I have taken mine on a 2 day road trip. She loved it. Yes get some small clip on cups. Make sure some of the cage is covered for shade while traveling. Either my husband or I stayed with her in the car or the carry cage was taken out when we stopped. She was in it 8hrs or so each of the two days. Sometimes we would stop and she was let out in the car to flap a bit and interact with us, sharing bird safe food. She was in an 18x13 budgie cage for 10 days. Of course she had lots of outside cage time when we could manage it and her favourite things were with her. She was not stuck away in a bedroom but out in the living area where we were by day in her cage to see what was going on and out for a fly in the closed door bedroom. 
I have just yesterday purchased a holiday/going out in the sun cage as I now have two tiels. The best I could do with what is available here is a dome top 18x13x23. I would have liked one wider than that but could not get one at this time.
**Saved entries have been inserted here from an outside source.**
(** [strings.ToLower]: an ASCII string has its letters A to Z lowered, byte
    by byte. *)
Definition ToLower {unicode : Unicode} (s : string) : string :=
  if all_ascii s then lower_bytes s else MapToLower s.

Fixpoint Join (elems : list string) (sep : string) : string :=
  match elems with
  | [] => ""
  | [e] => e
  | e :: rest => e +:+ sep +:+ Join rest sep
  end.

End gostrings.

(** ** [ToReadableJSON] *)

Section ToReadableJSON.
Context {codec : Codec} {unicode : gostrings.Unicode}.

Definition textTypes : list string :=
  ["text/"; "application/json"; "application/xml"; "application/javascript";
   "application/x-www-form-urlencoded"]%string.

(** A lookup in a [nil] map finds nothing. *)
Definition isTextContent (headers : option (gmap string string)) : bool :=
  match default ∅ headers !! "Content-Type"%string with
  | None => false
  | Some contentType =>
    existsb (fun textType => gostrings.Contains (gostrings.ToLower contentType) textType)
            textTypes
  end.

Definition bytes_Valid (b : option (list byte)) : bool :=
  utf8.Valid (string_of_bytes b).

Definition bodyContent (r : Response) : string :=
  if isTextContent (Headers r) && bytes_Valid (Body r)
  then string_of_bytes (Body r)
  else base64.EncodeToString (default [] (Body r)).

Definition rawResponseContent (r : Response) : string :=
  if bytes_Valid (RawResponse r)
  then string_of_bytes (RawResponse r)
  else base64.EncodeToString (default [] (RawResponse r)).

(** The member [encoding]: a struct of two strings that are left out when
    empty; the struct itself is always written. *)
Definition Encoding (r : Response) : json.value :=
  json.JObj
    ((if negb (bytes_Valid (Body r))
      then [("body"%string, json.of_string "base64")] else []) ++
     (if negb (bytes_Valid (RawResponse r))
      then [("rawResponse"%string, json.of_string "base64")] else [])).

(** The document [json.Marshal] writes for [tempData]. *)
Definition tempData (r : Response) : json.value :=
  json.JObj [ ("method"%string, json.of_string (Method r));
              ("statusCode"%string, json.JNum (StatusCode r));
              ("url"%string, json.of_string (Url r));
              ("host"%string, json.of_string (Host r));
              ("headers"%string, json.of_map (Headers r));
              ("body"%string, json.of_string (bodyContent r));
              ("bodyLength"%string, json.JNum (BodyLength r));
              ("rawResponse"%string, json.of_string (rawResponseContent r));
              ("encoding"%string, Encoding r) ].

Definition ToReadableJSON (r : Response) : error + list byte :=
  inr (json_text (tempData r)).

End ToReadableJSON.

(** The member of an object under a name. *)
Definition member (name : string) (v : json.value) : option json.value :=
  match v with
  | json.JObj members => snd <$> find (fun kv => String.eqb kv.1 name) members
  | _ => None
  end.

(** ** [GetErrorReportString] *)

(** [err.Error()].  The package makes its errors with [fmt.Errorf]; the text
    of those made from a constant format is stated by [package_messages], the
    text of the others comes from the errors they wrap. *)
Class ErrorText := { Error : error -> string }.

Definition package_messages {text : ErrorText} : Prop :=
  Error ErrResponseNil = "response is nil"%string /\
  Error ErrPackNil = "response pack is nil"%string /\
  Error ErrNoResponses = "no responses found"%string /\
  forall url, Error (ErrNotFound url) = ("response not found for URL: " +:+ url)%string.

Definition newline : string := String "010" "".
Definition tab : string := String "009" "".

(** [fmt.Sprintf("\t%s: %d\n", inKey, inValue.StatusCode)] *)
Definition report_line (inKey : string) (inValue : Response) : string :=
  tab +:+ inKey +:+ ": " +:+ pretty (StatusCode inValue) +:+ newline.

Definition GetErrorReportString {rt : GoRuntime} {text : ErrorText}
    (p : option ResponsePack.t) : string * option error :=
  match ResponsePack.GetErrorReport p with
  | inl err => (Error err, Some err)
  | inr reportMap =>
    (foldl (fun str out =>
              foldl (fun str inn => str +:+ report_line inn.1 inn.2)
                    (str +:+ "URL: " +:+ out.1 +:+ newline)
                    (range out.2))
           ("Error Report:" +:+ newline) (range reportMap),
     None)
  end.

(** The two lines of the report for a URL with one round. *)
Definition report_block (url key : string) (r : Response) : string :=
  "URL: " +:+ url +:+ newline +:+ report_line key r.

(** ** The parser of raw HTTP responses *)

Module http.

(** What the parser reads of the [*http.Response] that [http.ReadResponse]
    returns for a [nil] request: [Request] is [nil]. *)
Record Response := mkResponse {
  StatusCode : Z;
  Header : gmap string (list string);
  (** what [io.ReadAll] reads of the body, [None] when it fails *)
  Body : option (list byte);
  (** [Body.Close()] returns no error *)
  Close : bool;
}.

End http.

(** The functions of [net/http], [net/url] and [codes] the parser calls. *)
Class HttpLib := {
  (** [http.ReadResponse(reader, nil)]; [None] is an error *)
  ReadResponse : list byte -> option http.Response;
  (** the [Host] of [url.Parse(url)]; [None] is an error *)
  url_Parse_Host : string -> option string;
  (** [codes.GET] *)
  GET : string;
}.

Inductive parse_error : Type :=
| ErrEmptyData                  (* "empty response data" *)
| ErrParseHTTP                  (* "failed to parse HTTP response: %w" *)
| ErrReadBody                   (* "failed to read response body: %w" *)
| ErrParseURL                   (* the error of [url.Parse] *)
| ErrCreateResponse (err : error)  (* "failed to create response: %w" *)
| ErrCloseBody.                 (* "failed to close response body: %w" *)

Section parser.
Context {validator : codes.Validator} {lib : HttpLib}.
With small calcium perches and another I have created levels that can be used, a toy area etc with wing free flapping area. Bigger would be better but they would not be in it all the time when away and that is not often that it happens anyway.
Your bird will be fine.
Just observe your bird when in it, get him used to it before you go, even take short drives. place food and water bowls or bottles where it is best to not get pooped in too.

Your carry cage is about the same size as one I have too as a travel to the vet or to my son's one. It is a safe small size...strap it into a seat belt too for added safety. 
I like compact for safety...can not flap around in a bigger area and get hurt if startled. I use one perch and a small feed and water bowl in it.


----------



## Mythara (Apr 9, 2009)

Our holiday cage is too big to fit on a seat in the car, since we wanted it to be a good size for themsince they're sharing (20" x 20" x 30") but luckily it flat packs really well so it just goes in the boot. Our two travel in a cat box. We have this one: http://www.petsathome.com/find/category-is-1+cat/category-is-1l+travel/product-is-21099 its got a plastic grate so we don't have to worry about the metal, and it's too thick for them to chew through and the holes are too small for heads to go through, which was the biggest problem. Then we attached a couple of perches through the air holes in the side, and we can attach a coop cup to the door. We're going to have a seven hour drive one day, then a couple of days rest, another couple of hours travel and four days rest, then six hours home. They'll get millet while we're driving (I'm going to soak it before hand so it'll be moist for them, and we normally stop a couple of times on the way down, so they'll get water in their dish when we stop.  The budgies are going to my parents for a week, since they don't want the same level of interaction - they'll be happy to be ignored for a week as long as they get fed.


----------



## Kyles (Jul 22, 2009)

We took Tex on a road trip which was 8 - 9 hours. We only stopped a couple of times and I stayed in the car while everyone else did what they had to do. We had a little amount of water in the cage with a perch. We had a blanket over the cage and moved it around a bit because we noticed that Tex did not like the trucks going past so we covered up the window abit. I pegged the blanket on the cage and Tex thought it was the greatest toy - the peg was played with most of the trip.
Tex was all fine when we got to the ther end and we packed up all our stuff 2 days later and did it all again to come home.


----------



## tielfan (Aug 31, 2008)

If you can't install a water cup, offer damp greens instead. Or moist fruit if your bird will eat it - a lot of tiels aren't into fruit. This will supply moisture. Bring along some water and maybe a spray bottle so you can get the greens wet again if they dry off.


----------



## chewey (Aug 6, 2009)

Thanks Guys!! we have gotton two yellow cups today and they fit perfectly!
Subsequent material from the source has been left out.